The frames of collected movies were aligned using MotionCor221, implemented in RELION22, with Contrast Transfer Function fitted using CTFfind423. Particles were picked using RELION autopicking, and subjected to 2 rounds of RELION 2D classification, retaining classes with clear secondary structure features. An ab initio 3D model was generated using cryoSPARC24 and used as a reference for RELION 3D classification. The particles contained in classes with clear secondary structure were subjected to Bayesian polishing25 and refined using cryoSPARC homogeneous refinement, imposing C3 symmetry, with CTF refinement. This generated a map with a global resolution of 2.9 Å. The map had local resolution estimated using blocres26 implemented in cryoSPARC, followed by local resolution filtering and global sharpening27 in cryoSPARC.

Model building

The sequence of the Pangolin-CoV S was numbered as for SARS-CoV-2 S (NCBI YP_009724390.1) for the sake of simplicity of comparison.

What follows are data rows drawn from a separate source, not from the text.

Definition mini_os_semaphore_to_binary (y : sync) (semaphore : option Z) : option (Z * sync) :=
  match semaphore with
  | None => Some (MINI_ERR_INVAL, y)
  | Some s =>
      sm ← sems y !! s; l ← wait_lists (kern y) !! s;
      Some (if negb (sem_count sm =? sem_max_count sm) || negb (bool_decide (l = [])) then (MINI_ERR_BUSY, y)
            else (MINI_OK, set_sem y s (mk_sem 1 1 (sem_obj sm))))
  end.
Definition mini_os_semaphore_to_counting (y : sync) (semaphore : option Z) (max_count : Z) : option (Z * sync) :=
  match semaphore with
  | None => Some (MINI_ERR_INVAL, y)
  | Some s =>
      if max_count <? 2 then Some (MINI_ERR_INVAL, y) else
      sm ← sems y !! s;
      Some (if negb (sem_max_count sm =? 1) then (MINI_ERR_NOTSUPP, y)
            else (MINI_OK, set_sem y s (mk_sem (sem_count sm) max_count (sem_obj sm))))
  end.

Definition mini_os_semaphore_delete_common (y : sync) (semaphore : option Z) (is_static : bool) : option (Z * sync) :=
  match semaphore with
  | None => Some (MINI_ERR_INVAL, y)
  | Some s =>
      sm ← sems y !! s;
      if negb (eqb (mini_os_obj_is_static (sem_obj sm)) is_static) then Some (MINI_ERR_NOTSUPP, y) else
      if (mini_os_obj_user_count (sem_obj sm) >? 1) && negb (mini_os_obj_is_kill_enabled (sem_obj sm))
      then Some (MINI_OS_ERR_REJECT, y) else
      l ← wait_lists (kern y) !! s;
      if negb (bool_decide (l = [])) && negb (mini_os_obj_is_kill_enabled (sem_obj sm))
      then Some (MINI_OS_ERR_REJECT, y) else
      '(killed, k) ← (if negb (bool_decide (l = [])) then mini_os_semaphore_kill_waiters (kern y) s (sem_obj sm)
                      else Some (false, kern y));
      let '(_, reclaim, o) := mini_os_obj_request_destroy (sem_obj sm) in
      let y := set_sem (set_kern y k) s (sem_set_obj sm o) in
      let y := if reclaim then sem_free_storage y s else y in
      Some (MINI_OK, if killed : bool then set_kern y (mini_os_schedule_yield (kern y)).2 else y)
  end.
Definition mini_os_semaphore_delete (y : sync) (semaphore : option Z) := mini_os_semaphore_delete_common y semaphore false.
Definition mini_os_semaphore_delete_static (y : sync) (semaphore : option Z) := mini_os_semaphore_delete_common y semaphore true.

Definition mini_os_semaphore_enable_kill (y : sync) (semaphore : option Z) : option (Z * sync) :=
  match semaphore with
  | None => Some (MINI_ERR_INVAL, y)
  | Some s =>
      sm ← sems y !! s;
      Some (MINI_OK, set_sem y s (sem_set_obj sm (mini_os_obj_enable_kill_reports_timeout (sem_obj sm))))
  end.
Definition mini_os_semaphore_get_count (y : sync) (semaphore : option Z) : option (Z * option Z) :=
  match semaphore with
  | None => Some (MINI_ERR_INVAL, None)
  | Some s => sm ← sems y !! s; Some (MINI_OK, Some (sem_count sm))
  end.

(** The three critical sections of a take: the reference, the count or the park, and (in
    [sem_release]) the reference again. *)
Definition sem_take_enter (y : sync) (s : Z) : option (Z * sync) :=
  sm ← sems y !! s;
  let '(err, o) := mini_os_obj_acquire (sem_obj sm) in
  Some (err, if negb (err =? MINI_OK) then y else set_sem y s (sem_set_obj sm o)).
Definition sem_take_turn (y : sync) (s timeout_tick : Z) : option (Z * sync + sync) :=
  sm ← sems y !! s;
  if sem_count sm >? 0 then Some (inl (MINI_OK, set_sem y s (sem_set_count sm (sem_count sm - 1))))
  else if timeout_tick =? 0 then Some (inl (MINI_ERR_AGAIN, y))
  else if bool_decide (current_thread (kern y) = None) then Some (inl (MINI_ERR_INVAL, y))
  else
    r ← mini_os_sync_wait_park (kern y) (Some s) 0 timeout_tick s;
    Some match r with inl (err, k) => inl (err, set_kern y k) | inr k => inr (set_kern y k) end.
Definition mini_os_semaphore_take (y : sync) (semaphore : option Z) (timeout_tick : Z) : option (Z * sync + sync) :=
  match semaphore with
  | None => Some (inl (MINI_ERR_INVAL, y))
  | Some s =>
      '(err, y) ← sem_take_enter y s;
      if negb (err =? MINI_OK) then Some (inl (err, y)) else
      r ← sem_take_turn y s timeout_tick;
      match r with
      | inl (err, y) => y ← sem_release y s; Some (inl (err, y))
      | inr y => Some (inr y)
      end
  end.
Definition mini_os_semaphore_try_take (y : sync) (semaphore : option Z) := mini_os_semaphore_take y semaphore 0.
(** The parked call of the thread [c] on the semaphore [s] goes on. *)
Definition sem_take_resume (y : sync) (s c : Z) : option (Z * sync) :=
  '(parked, k) ← sync_wait_resume (kern y) c;
  y ← sem_release (set_kern y k) s;
  Some (parked, y).

(** [yields] is false in [mini_os_semaphore_give_isr]. *)
Definition give_common (y : sync) (semaphore : option Z) (yields : bool) : option (Z * sync) :=
  match semaphore with
  | None => Some (MINI_ERR_INVAL, y)
  | Some s =>
      '(woken, k) ← mini_os_semaphore_wake_one (kern y) s;
      if woken : bool then Some (MINI_OK, set_kern y (if yields then (mini_os_schedule_yield k).2 else k)) else
      sm ← sems y !! s;
      if sem_count sm >=? sem_max_count sm then Some (MINI_ERR_BUSY, set_kern y k) else
      Some (MINI_OK, set_sem (set_kern y k) s (sem_set_count sm (u16 (sem_count sm + 1))))
  end.
Definition mini_os_semaphore_give (y : sync) (semaphore : option Z) := give_common y semaphore true.
Definition mini_os_semaphore_give_isr (y : sync) (semaphore : option Z) := give_common y semaphore false.

(** ** Accounts *)

(** What happens to a semaphore and a thread: the number of units it is created or converted
    with, a unit given, a unit received (at once or from a give), the start and the end of a
    wait. *)
Inductive sem_event :=
  | Stocked (s n : Z)
  | Given (s : Z)
  | Received (s : Z) (t : option Z)
  | Parked (s t : Z)
  | Returned (s t rc : Z).

(** The units there should be, by a log with the last event first. *)
Fixpoint units (log : list sem_event) (s : Z) : Z :=
  match log with
  | [] => 0
  | Stocked s' n :: log => if s' =? s then n else units log s
  | Given s' :: log => if s' =? s then units log s + 1 else units log s
  | Received s' _ :: log => if s' =? s then units log s - 1 else units log s
  | _ :: log => units log s
  end.
(** [t] has received a unit since it parked. *)
Fixpoint received (log : list sem_event) (t : Z) : bool :=
  match log with
  | [] => false
  | Received _ t' :: log => if bool_decide (t' = Some t) then true else received log t
  | Parked _ t' :: log => if t' =? t then false else received log t
  | _ :: log => received log t
  end.
(** Every wait ended with success if the thread had received a unit and with a timeout if not. *)
Fixpoint returns_ok (log : list sem_event) : Prop :=
  match log with
  | [] => True
  | Returned _ t rc :: log => rc = (if received log t then MINI_OK else MINI_ERR_TIMEOUT) /\ returns_ok log
  | _ :: log => returns_ok log
  end.

(** Where a thread is inside a take that is not parked: before the section with the count, with
    this limit, or before the end, with this result. *)
Inductive take_pc := TkCount (timeout_tick : Z) | TkLeave (rc : Z).
(** The system, the threads inside a take that parked, those inside one elsewhere, and the log. *)
Record machine := mk_machine { m_sync : sync; m_taking : gmap Z Z; m_inside : gmap Z (Z * take_pc); m_log : list sem_event }.
Fixpoint propagate_loop (fuel : nat) (w : world) (thread : option Z) (extra : Z) : option world :=
  match fuel, thread with
  | S fuel, Some t =>
      required ← mini_os_mutex_required_priority w t;
      let required := if extra <? required then extra else required in
      th ← threads (w_kern w) !! t;
      w ← (if required =? th_priority th then Some w
           else '(_, k) ← mini_os_thread_priority_apply (w_kern w) (Some t) required; Some (w_set_kern w k));
      th ← threads (w_kern w) !! t;
      match th_wait_mutex th with
      | None => Some w
      | Some m =>
          if negb (bool_decide (th_wait_list th = Some m)) then Some w else
          mx ← mutexes w !! m;
          propagate_loop fuel w (mx_owner mx) required
      end
  | _, _ => Some w
  end.
Definition mini_os_mutex_propagate (w : world) (thread : option Z) (extra depth : Z) : option world :=
  propagate_loop (Z.to_nat (MINI_OS_MUTEX_PI_CHAIN_MAX - depth)) w thread extra.

Definition mini_os_mutex_priority_recompute (w : world) (thread : option Z) : option (Z * world) :=
  match thread with
  | None => Some (MINI_ERR_INVAL, w)
  | Some _ => w ← mini_os_mutex_propagate w thread MINI_OS_PRIORITY 0; Some (MINI_OK, w)
  end.
Definition mini_os_thread_set_priority (w : world) (thread : option Z) (priority : Z) : option (Z * world) :=
  match thread with
  | None => Some (MINI_ERR_INVAL, w)
  | Some t =>
      if priority >=? MINI_OS_PRIORITY then Some (MINI_ERR_INVAL, w) else
      th ← threads (w_kern w) !! t;
      mini_os_mutex_priority_recompute
        (w_set_kern w (set_thread (w_kern w) t (th_set_base_priority th priority))) thread
  end.

(** ** Creation *)

Definition mini_os_mutex_init (w : world) (mutex : option Z) (is_recursive heap_owned : bool) : Z * world :=
  match mutex with
  | None => (MINI_ERR_INVAL, w)
  | Some m =>
      let y := set_sem (set_kern (w_sync w) (wait_list_init (w_kern w) m)) m (mk_sem 1 1 (mini_os_obj_init false)) in
      (MINI_OK, w_set_mutex (w_set_sync w y) m (mk_mutex 0 is_recursive None (mini_os_obj_init heap_owned)))
  end.
(** [mem] is what [mini_os_malloc] returns, or the caller's storage. *)
Definition mutex_create_with (w : world) (mem : option Z) (is_recursive heap_owned : bool) : option Z * world :=
  match mem with
  | None => (None, w)
  | Some _ =>
      let '(rc, w) := mini_os_mutex_init w mem is_recursive heap_owned in
      (if negb (rc =? MINI_OK) then None else mem, w)
  end.
Definition mini_os_mutex_create (w : world) (mem : option Z) := mutex_create_with w mem false true.
Definition mini_os_mutex_recursive_create (w : world) (mem : option Z) := mutex_create_with w mem true true.
Definition mini_os_mutex_create_static (w : world) (mem : option Z) := mutex_create_with w mem false false.
Definition mini_os_mutex_recursive_create_static (w : world) (mem : option Z) := mutex_create_with w mem true false.

(** [mini_os_obj_free_storage] of a mutex. *)
Definition mutex_free_storage (w : world) (m : Z) : world :=
  mk_world (sem_free_storage (w_sync w) m) (delete m (mutexes w)) (hold_lists w).
Definition mutex_release (w : world) (m : Z) : option world :=
  mx ← mutexes w !! m;
  let '(reclaim, o) := mini_os_obj_release (mx_obj mx) in
  Some (if reclaim then mutex_free_storage w m else w_set_mutex w m (mx_set_obj mx o)).

(** ** Locking *)

(** The caller becomes the owner. *)
Definition mutex_own (w : world) (m c : Z) : option world :=
  mx ← mutexes w !! m;
  hold_link (w_set_mutex w m (mx_set_depth (mx_set_owner mx (Some c)) 1)) c m.
(** The header of the mutex, which is not at the address of the semaphore. *)
Definition mutex_header (m : Z) : Z := m + 1.

(** The entry of a lock: [inl] is a return, [inr] goes on to the semaphore. *)
Definition mutex_lock_enter (w : world) (mutex : option Z) (timeout_tick : Z) : option (Z * world + world) :=
  match mutex with
  | None => Some (inl (MINI_ERR_INVAL, w))
  | Some m =>
      mx ← mutexes w !! m;
      let '(ret, o) := mini_os_obj_acquire (mx_obj mx) in
      if negb (ret =? MINI_OK) then Some (inl (ret, w)) else
      let mx := mx_set_obj mx o in
      let w := w_set_mutex w m mx in
      let return_ rc w := w ← mutex_release w m; Some (inl (rc, w)) in
      match current_thread (w_kern w) with
      | None => return_ MINI_ERR_INVAL w
      | Some c =>
          sm ← sems (w_sync w) !! m;
          if sem_count sm >? 0 then
            w ← mutex_own (w_set_sem w m (sem_set_count sm (sem_count sm - 1))) m c;
            return_ MINI_OK w
          else if bool_decide (mx_owner mx = Some c) then
            if negb (mx_is_recursive mx) then return_ MINI_ERR_BUSY w
            else if mx_depth mx =? MINI_OS_UINT8_MAX then return_ MINI_ERR_BUSY w
            else return_ MINI_OK (w_set_mutex w m (mx_set_depth mx (mx_depth mx + 1)))
          else if timeout_tick =? 0 then return_ MINI_ERR_AGAIN w
          else
            w ← match mx_owner mx with
                | None => Some w
                | Some o =>
                    th ← threads (w_kern w) !! c;
                    let w := w_set_kern w (set_thread (w_kern w) c (th_set_wait_mutex th (Some m))) in
                    mini_os_mutex_propagate w (Some o) (th_priority th) 0
                end;
            th ← threads (w_kern w) !! c;
            Some (inr (w_set_kern w (set_thread (w_kern w) c (mini_os_sync_wait_ref_push th (mutex_header m)))))
      end
  end.

(** The end, with the result of the take. *)
Definition mutex_lock_finish (w : world) (m c ret : Z) : option (Z * world) :=
  th ← threads (w_kern w) !! c;
  let parked_on := th_wait_mutex th in
  let w := w_set_kern w (set_thread (w_kern w) c (th_set_wait_mutex (mini_os_sync_wait_ref_pop th) None)) in
  w ← (if ret =? MINI_OK then
         w ← mutex_own w m c;
         mini_os_mutex_propagate w (Some c) MINI_OS_PRIORITY 0
       else if (ret =? MINI_ERR_TIMEOUT) && bool_decide (parked_on = Some m) then
         mx ← mutexes w !! m;
         match mx_owner mx with
         | Some o => mini_os_mutex_propagate w (Some o) MINI_OS_PRIORITY 0
         | None => Some w
         end
       else Some w);
  w ← mutex_release w m;
  Some (ret, w).

(** The release: [inl] is a return, [inr] goes on to the give. *)
Definition mutex_unlock_enter (w : world) (mutex : option Z) : option (Z * world + world) :=
  match mutex with
  | None => Some (inl (MINI_ERR_INVAL, w))
  | Some m =>
      mx ← mutexes w !! m;
      match current_thread (w_kern w) with
      | None => Some (inl (MINI_ERR_INVAL, w))
      | Some c =>
          if negb (bool_decide (mx_owner mx = Some c)) then Some (inl (MINI_ERR_INVAL, w)) else
          let mx := mx_set_depth mx (u8 (mx_depth mx - 1)) in
          let w := w_set_mutex w m mx in
          if mx_depth mx >? 0 then Some (inl (MINI_OK, w)) else
          let w := w_set_mutex (hold_unlink w m) m (mx_set_owner mx None) in
          w ← mini_os_mutex_propagate w (Some c) MINI_OS_PRIORITY 0;
          Some (inr w)
      end
  end.
Definition mutex_give (w : world) (m : Z) (yields : bool) : option (Z * world) :=
  '(rc, y) ← give_common (w_sync w) (Some m) yields; Some (rc, w_set_sync w y).
Lemma next_lock_step x : ok x -> lock_op_ok x XNext -> goes x XNext.
Proof.
  intros Hi [Hmay Hcall]. unfold lock_step. destruct (current_thread (w_kern (x_world x))) as [c|] eqn:Hc; [|done].
  cbn [mbind option_bind] in *. destruct (x_calls x !! c) as [p|] eqn:Ep; [|done]. clear Hcall.
  destruct (wf_current _ (xi_wf _ _ _ _ Hi) _ Hc) as [th Hth]. pose proof (caller_free _ _ _ _ _ _ Hi Hmay Hc Hth) as Hwl.
  destruct (xi_call _ _ _ _ Hi _ _ Ep) as ([Hm Htm] & _). unfold next_step. rewrite Ep. cbn [mbind option_bind].
  destruct p as [m timeout|m|m ret|m]; simpl call_mutex in Hm.
  - destruct (take_ok x m timeout c th Hi Hm Hmay Hc Hth Hwl Ep Htm) as (r & -> & Hr). cbn [mbind option_bind].
    eexists. split; [done|]. by destruct r as [[rc y]|y].
  - destruct (park_end_ok x m c th Hi Hm Hth Hwl Ep) as (rc & y & -> & Hr). eexists. split; [done|exact Hr].
  - destruct (finish_ok (x_world x) _ _ m c ret th Hi Hm Hth Hwl Ep) as (w' & -> & Hi'). eexists. split; [done|exact Hi'].
  - pose proof (leave_call (x_world x) _ _ c th _ (Some m) Hi Hth Hwl Ep) as Hi1.
    destruct (give_ok (x_world x) _ _ m true (Hi1 ltac:(intros m' [= <-]; unfold flight; by rewrite Ep)) Hm)
      as (rc & w' & -> & Hi2 & _). eexists. split; [done|exact Hi2].
Qed.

The model was built using our previous structure of SARS-CoV-2 spike (PDB 6ZGE)6 as a starting model, with adjustment of the sequence and manual fitting of the model carried out using Coot28. Real-space refinement and model validation was carried out using PHENIX29.

Reporting summary

Further information on research design is available in the Nature Research Reporting Summary linked to this article.